Natural resources funds are one type of no load mutual funds which can offer a number of benefits and advantages to many investors, but these funds may not be for everyone and they do carry risks. A natural resources mutual fund investment can cover a wide variety of companies and industries. These can include logging, oil drilling, gas drilling, and all types of mining for resources like metals, including copper and iron, coal, and other natural resources. These no load mutual funds can also include companies that provide support to those who do the actual extraction of the natural resources, and this support can be provided by supplying needed products and services. Natural resources funds can help you diversify your investment portfolio, and these investments can be used as an inflation hedge if you choose no load mutual funds that do not have a big energy component. Some experts advocate finding a natural resource mutual fund that invests heavily in raw materials, because of the belief that these funds offer better returns, fewer risks, and less volatility. If you have natural resources funds which are heavy in the energy sector, this could lead to an energy heavy portfolio which faces higher risks.

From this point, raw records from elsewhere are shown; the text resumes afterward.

(** [submit], the command of the Create button. *)
Definition submit : M unit :=
  name0 <- gets name_field ;;
  initials0 <- gets initials_field ;;
  if negb (PyStr.truthy name0 && Re.re_match Re.NAME_RE name0) then
    cmds_error (PyStr.format1 "Invalid character name: " name0)
  else if negb (PyStr.truthy initials0 && Re.re_match Re.INITIALS_RE initials0) then
    cmds_error (PyStr.format1 "Invalid character initials: " initials0)
  else
    Character_setCharacter initials0 name0 ;;;
    cls <- gets character ;;
    sc <- gets scene ;;
    let (sc1, grp) :=
      cmds_group_em sc (match name cls with Some n => n | None => "None" end
                        ++ "_markers")%string in
    let char_grp := MayaDagObject_ grp in
    let sc2 := dag_addAttr sc1 char_grp _NAME_ATTR (PyString name0) "string"
                           (Some true) None in
    let sc3 := dag_addAttr sc2 char_grp _INITIALS_ATTR (PyString initials0) "string"
                           (Some true) None in
    let sc4 := dag_addAttr sc3 char_grp _LAYOUT_SIZE_ATTR (PyInt 50) "float"
                           None (Some false) in
    modify (with_scene sc4) ;;;
    cmds_layoutDialog_dismiss "confirm".

(** The form [_create_ui] builds: the commands of its two buttons. *)
Record Form : Type := Form_ { b1 : M unit; b2 : M unit }.

Definition _create_ui : M Form :=
  modify (fun w => with_initials_field "" (with_name_field "" w)) ;;;
  ret (Form_ (cmds_layoutDialog_dismiss "dismiss") submit).

(** A button command run by the host: an exception it raises is reported
    and the dialog stays as the command left it. *)
Definition run_command (c : M unit) : M unit :=
  fun w => match c w with
           | (Return _, w') => (Return tt, w')
           | (Raise _, w') => (Return tt, w')
           end.

(** The modal loop: it ends with the result a command has set, and with
    'dismiss' when the user closes the window. *)
Fixpoint modal_loop (form : Form) (user : list UserAction) : M string :=
  let after (c : M unit) (rest : list UserAction) : M string :=
    run_command c ;;;
    d <- gets dismissed ;;
    match d with
    | Some result => ret result
    | None => modal_loop form rest
    end in
  match user with
  | [] => ret "dismiss"
  | TypeName tx :: rest => modify (with_name_field tx) ;;; modal_loop form rest
  | TypeInitials tx :: rest => modify (with_initials_field tx) ;;; modal_loop form rest
  | PressCreate :: rest => after (b2 form) rest
  | PressCancel :: rest => after (b1 form) rest
  | CloseWindow :: _ => ret "dismiss"
  end.

(** [cmds.layoutDialog(ui=...)], driven by what the user does. *)
Definition cmds_layoutDialog (ui : M Form) (user : list UserAction) : M string :=
  modify (fun w => with_event DialogShown (with_dismissed None w)) ;;;
  form <- ui ;;
  modal_loop form user.

(** [x and x.exists()] for a class attribute that is None or an object. *)
Definition cached_and_exists (sc : Scene) (grp : option MayaDagObject) : bool :=
  match grp with
  | None => false
  | Some g => dag_exists sc g
  end.

(** [Character.initialize]. *)
Definition Character_initialize (user : list UserAction) : M unit :=
  _load ;;;
  cls <- gets character ;;
  sc <- gets scene ;;
  if cached_and_exists sc (marker_grp cls) then ret tt
  else
    result <- cmds_layoutDialog _create_ui user ;;
    if String.eqb result "dismiss" then
      raise (CancelledError "Character creation cancelled.")
    else ret tt.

One of the best no load funds when it comes to natural resources funds is the AIM Energy Inv Fund, with the trading symbol FSTEX. The fund offers net assets of more than three hundred and seventy million dollars, and received a four star quality rating from Morningstar. This natural resource mutual fund was started in 1984, and is currently being managed by Andrew Lees. Invesco Aim offers this fund, and the minimum investment amount is quite small at only one thousand dollars. The AIM Energy Inv Fund invests for capital growth, and this fund is energy heavy because eighty percent or more of the investments held in this fund portfolio are usually energy related. This can lead to bigger risks because it is not diversified. The total expense ratio for the fund is just over one point one percent, and it is considered one of the best no load funds when it comes to natural resources funds. When you choose no load mutual funds, it is important to do all of the necessary work and compare all the aspects of the different funds before choosing one, to make sure that you are choosing the right natural resources funds to fit your investments needs and acceptable risk levels.

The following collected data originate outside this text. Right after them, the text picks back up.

(** [TaskController.updateTask] with a body [{ status }]: [employee] is
    whether the requester has the employee role (employees may update their
    own tasks' status).  [Task.findByIdAndUpdate] writes the new status to
    the store directly; document middleware ([pre('save')]) does not run for
    it, and validators check the status against its enum only. *)
Definition TaskController_updateTask_status (uid : Z) (employee : bool) (st : TaskStatus)
  (doc : option St) : HttpStatus * option St :=
  match doc with
  | None => (HTTP_NOT_FOUND, None)
  | Some s =>
      if employee && negb (is_assigned uid (cur s)) then (HTTP_FORBIDDEN, Some s) else
      let t := mark_saved (set_status st (cur s)) in
      (HTTP_OK, Some (mkSt t (t :: db s)))
  end.

(** ** The SalesCall model (models/SalesCall.js, salesCallSchema)
    [status] and [outcome] are the schema's enum strings; an unset outcome
    is [None]. *)

Module SalesCall.

Record SalesCall := mkSalesCall {
  salesRep : Z;
  status : string;
  scheduledDate : Z;
  duration : Z;
  outcome : option string;
  outcomeDetails : string;
  followUpRequired : bool;
  followUpDate : option Z;
  followUpNotes : string;
  dealValue : Q;
  dealClosed : bool;
  dealClosedDate : option Z }.

(** [this.outcome === o] *)
Definition outcome_is (o : string) (c : SalesCall) : bool :=
  match outcome c with Some x => String.eqb x o | None => false end.

(** [salesCallSchema.pre('save')] *)
Definition pre_save (now : Z) (c : SalesCall) : SalesCall :=
  let fur := if outcome_is "callback_requested" c || outcome_is "interested" c
             then true else followUpRequired c in
  let '(dc, dcd) :=
    if outcome_is "deal_closed" c
    then (true, match dealClosedDate c with Some d => Some d | None => Some now end)
    else (dealClosed c, dealClosedDate c) in
  mkSalesCall (salesRep c) (status c) (scheduledDate c) (duration c) (outcome c)
    (outcomeDetails c) fur (followUpDate c) (followUpNotes c) (dealValue c) dc dcd.

(** The enum of [outcome]. *)
Definition outcomes : list string :=
  ["interested"; "not_interested"; "callback_requested"; "meeting_scheduled";
   "proposal_sent"; "deal_closed"; "qualified"; "disqualified"; "no_answer";
   "wrong_person"; "voicemail_left"; "gatekeeper_blocked"]%string.

(** The validators of the paths [markCompleted] writes: [outcome] is unset
    or in the enum; [outcomeDetails] (already trimmed) has at most 1000
    characters. *)
Definition outcome_valid (o : option string) : bool :=
  match o with Some x => existsb (String.eqb x) outcomes | None => true end.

The best no load funds in the natural resources sector will include those which are high quality. One way to tell this is to look at the Morningstar rating of the natural resource mutual fund. Morningstar has a rating system that ranges from one to five stars, and the more stars a fund has the higher their rating and quality are. These natural resources funds should not include any load fees or any 12b-1 marketing fees. Some no load funds will charge a small marketing fee that is used to pay for advertisement expenses, but these fees can also include hidden load fees with some deceptive mutual funds. This can be determined by comparing the net fund assets and the 12b-1 marketing expenses charged. If a fund has a 12b-1 marketing fee which is more than one fourth of one percent of the net assets of the fund then there could be hidden load fees involved. It is better to choose no load natural resources funds which do not charge any 12b-1 marketing fees at all. This makes it easier and involves less work and evaluation. A natural resources mutual fund can be a good investment for many investors, but you need to evaluate all of the aspects of each fund individually, to help determine which no load mutual funds are right for you and your investment needs.
May 30th, 2009 at 5:58 pm
I would have to agree that the raw materials funds would be a better choice. While specific types of resources can be high sometimes and very low others, the raw materials are almost always needed for some reason or another. This definitely keeps the risk down slightly.
May 30th, 2009 at 6:00 pm
I wish I would have known about the Morningstar rating before I started investing. It didn’t help that I was new at the whole thing and shouldn’t have been playing around on my own, but I looked an investment up on it after I lost a ton and found out I wasn’t even in a good fund.